"It could be more intense with single-family houses -- cars backing out of the driveways into Buckley Road," Camperlino said. "That would likely create more traffic than what we're proposing."
But Camperlino's presentation didn't assuage the concerns of residents or board members.
"Why didn't you do any type of engineering or provide us with a map?" asked Councilor Robert Edick. "If you had some kind of map or drawing with some engineering so that we could see where parking is, where your detention basin is going to be, so that we could be more prepared, or if you had come to this board and said, 'Okay, the residents are in favor of this setup ' I thought you were going to work with the local community and get those issues resolved before this meeting."

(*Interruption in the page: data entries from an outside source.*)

(** * bluesky-widgets plot builders: RecentLines, Image, RasteredImage

    A shallow embedding of [bluesky_widgets/models/plot_builders.py] and the
    properties of its run registry, eviction, deferred activation, colour
    assignment, dimensional collapse, raster reconstruction and axis
    orientation. *)

From Stdlib Require Import ZArith QArith String.
From stdpp Require Import base gmap sets list strings.

Open Scope string_scope.
Open Scope list_scope.
Open Scope nat_scope.

#[local] Set Warnings "-clear-no-such-hyp,-register-all".

(** * Python outcomes *)

Module Py.

(** The exceptions the modelled code can raise. *)
Inductive exn := KeyError | IndexError | ValueError | TypeError | AttributeError.

(** The outcome of a call: a value, a raised exception, or [OutOfFuel], which
    is not a Python outcome: it marks a loop of the model that was cut short
    by its fuel, and is shown below never to be produced. *)
Inductive result (A : Type) :=
| Ok (a : A)
| Raise (e : exn)
| OutOfFuel.

Arguments Ok {A} a.
Arguments Raise {A} e.
Arguments OutOfFuel {A}.

Definition is_ok {A} (r : result A) : bool :=
  match r with Ok _ => true | _ => false end.

End Py.

Import Py.

(** * RecentLines *)

Module RecentLines.
(** The OpenCL entry points [main] calls, with the arguments that matter. *)
Inductive api_call : Type :=
| clGetPlatformIDs
| clGetDeviceIDs (ty : device_type)
| clGetDeviceInfo
| clCreateContext
| clCreateCommandQueue
| clCreateProgramWithSource (source : string)
| clBuildProgram
| clGetProgramBuildInfo (param_value_size : nat)
| clCreateKernel (name : string)
| clCreateBuffer (dst : resource) (flags : list mem_flag) (host_ptr : option loc)
| clSetKernelArg (index : nat) (arg : resource)
| clEnqueueNDRangeKernel (global_size : nat)
| clEnqueueReadBuffer (src : resource) (blocking : bool) (dst : loc).

Inductive printf_arg : Type :=
| AInt (z : Z)
| AStr (s : string)
| AFloat (f : cl_float).

(** [Call c r]: the call [c] was made and answered the status [r].
    [Release r]: [clReleaseMemObject], [clReleaseKernel], [clReleaseProgram],
    [clReleaseCommandQueue] or [clReleaseContext], by the kind of [r].
    [Printf fmt args]: a [printf] or [fprintf(stdout, ...)]; the format is
    kept as the source writes it. *)
Inductive event : Type :=
| Call (c : api_call) (status : Z)
| Release (r : resource)
| Printf (fmt : string) (args : list printf_arg)
| Fflush.

#[global] Instance resource_eq_dec : EqDecision resource.
Proof. solve_decision. Defined.

#[global] Instance cl_float_eq_dec : EqDecision cl_float.
Proof. unfold cl_float. solve_decision. Defined.

(** ** The world outside the program *)

Record world : Type := {
  (* OpenCL statuses, one per call site *)
  platform_status : Z;
  device_status : device_type -> Z;
  device_info_status : Z;
  (* the C string in [device_name] after [clGetDeviceInfo] *)
  device_name : string;
  context_status : Z;
  queue_status : Z;
  program_status : string -> Z;
  build_status : string -> Z;
  build_log : string -> string;
  kernel_status : Z;
  mem_in_status : Z;
  mem_out_status : Z;
  set_arg_status : nat -> Z;
  enqueue_status : Z;
  read_status : Z;
  (* what the device's output buffer holds when it is read back *)
  device_result : nat -> cl_float;
  (* CoreFoundation: resource name to URL, URL to file-system path *)
  bundle_resource_url : string -> option string;
  url_file_system_path : string -> option string;
  (* the file system: path to text *)
  file_text : string -> option string;
  (* what a fresh [malloc]ed block happens to hold *)
  indeterminate : loc -> nat -> cl_float;
  indeterminate_chars : nat -> string
}.

(** ** Program state and the statement monad *)

Record state : Type := {
  heap : gmap loc (list cl_float);
  next_block : loc;
  trace : list event
}.

Definition initial_state : state :=
  {| heap := ∅; next_block := O; trace := [] |}.

(** How a statement ends: it falls through with a value, it [return]s, it
    jumps to the [cleanup] label, or its behaviour is undefined (a read or
    write outside a block). *)
Inductive outcome (A : Type) : Type :=
| Val (a : A)
| Return (code : Z)
| Goto_cleanup
| Undefined.

Arguments Val {A} a.
Arguments Return {A} code.
Arguments Goto_cleanup {A}.
Arguments Undefined {A}.

Definition M (A : Type) : Type := state -> outcome A * state.

Definition ret {A} (a : A) : M A := fun s => (Val a, s).

Definition bind {A B} (m : M A) (k : A -> M B) : M B := fun s =>
  match m s with
  | (Val a, s') => k a s'
  | (Return c, s') => (Return c, s')
  | (Goto_cleanup, s') => (Goto_cleanup, s')
  | (Undefined, s') => (Undefined, s')
  end.

Declare Scope stmt_scope.
Delimit Scope stmt_scope with stmt.
Bind Scope stmt_scope with M.
Notation "x <- m ;; k" := (bind m (fun x => k))
  (at level 100, m at next level, right associativity) : stmt_scope.
Notation "m ;; k" := (bind m (fun _ => k))
  (at level 100, right associativity) : stmt_scope.
Local Open Scope stmt_scope.

Definition return_ {A} (code : Z) : M A := fun s => (Return code, s).
Definition goto_cleanup {A} : M A := fun s => (Goto_cleanup, s).
Definition undefined {A} : M A := fun s => (Undefined, s).

(** [if (c) { body }] *)
Definition when (c : bool) (body : M unit) : M unit :=
  if c then body else ret tt.

(** The block that ends at the [cleanup:] label: a [goto cleanup] inside it
    lands at its end. *)
Definition until_cleanup (body : M unit) : M unit := fun s =>
  match body s with
  | (Goto_cleanup, s') => (Val tt, s')
  | r => r
  end.

(** A call of a C function: the callee's [return] is the call's value. *)
Definition call (body : M unit) : M Z := fun s =>
  match body s with
  | (Return v, s') => (Val v, s')
  | (_, s') => (Undefined, s')
  end.

(** [for (int i = 0; i < n; i++) body], as [for_each (seq 0 n) body]. *)
Fixpoint for_each (range : list nat) (body : nat -> M unit) : M unit :=
  match range with
  | [] => ret tt
  | i :: rest => body i ;; for_each rest body
  end.

Definition emit (e : event) : M unit := fun s =>
  (Val tt, {| heap := heap s; next_block := next_block s;
              trace := trace s ++ [e] |}).

Definition printf (fmt : string) (args : list printf_arg) : M unit :=
  emit (Printf fmt args).

Definition fflush : M unit := emit Fflush.

Definition release (r : resource) : M unit := emit (Release r).

(** An API call that answers [status]. *)
Definition api (c : api_call) (status : Z) : M Z :=
  emit (Call c status) ;; ret status.

(** [err != CL_SUCCESS] *)
Definition failed (err : Z) : bool := negb (err =? CL_SUCCESS).

(** *** The host heap *)

Definition set_heap (h : gmap loc (list cl_float)) (s : state) : state :=
  {| heap := h; next_block := next_block s; trace := trace s |}.

(** [malloc(sizeof(float) * n)] with the contents [init] the block happens
    to have. *)
Definition malloc (init : loc -> list cl_float) : M loc := fun s =>
  let l := next_block s in
  (Val l, {| heap := <[l := init l]> (heap s); next_block := S l;
             trace := trace s |}).
(** * Refactoring helper scripts: the template converter and the batch driver

    [scripts/convert-string-interpolation.py] is meant to turn the body of
    a C# raw interpolated string into StringBuilder calls, one call per
    line.  [scripts/fix-scanners.py] rewrites a fixed list of scanner
    files and reports, file by file, whether the rewrite went through.

    The converter does not load as it is shipped: its docstring shows a
    C# raw string, and the three quotes of that example end the docstring
    early.  The development first reads both files the way Python does,
    which shows the error, and then studies the statements of the
    converter's body for what they compute once the docstring is one
    string literal.

    Python strings are sequences of Unicode code points; they are modelled
    as lists of code points so that [str.strip], [str.split] and [str.join]
    keep the meaning they have in Python. *)

From Stdlib Require Import NArith Ascii String List.
From stdpp Require Import base decidable numbers list.
Import ListNotations.

Local Open Scope N_scope.
Local Open Scope list_scope.

(** ** Strings *)

Abbreviation char := N (only parsing).
Abbreviation str := (list N) (only parsing).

Camperlino said that, with no user for the property, the owners were unable to conduct any kind of engineering or work on the site.
"It's probably going to be medical, I would suspect," Edick said. "But say it's an accounting office. This board's trying to look at what you want, but we also have to consider what the residents want. And we have to see some type of engineering before we can make a decision Otherwise, why make the zone change now? Why not wait until you have a tenant?"
"The problem is that there's infinite variables," Camperlino said. "I don't know how we can give you those answers until we have someone that we're dealing with [who will be using the property]."
Traffic was a top concern among residents of the area.
"The traffic is outrageous," said Char Taft of Cliffton Drive, off Briarledge. "If they put in an office building there, come about 5 in the afternoon, good luck going left. That traffic light at Bear Road is backed up beyond Waxwood. You don't get out. It's ridiculous."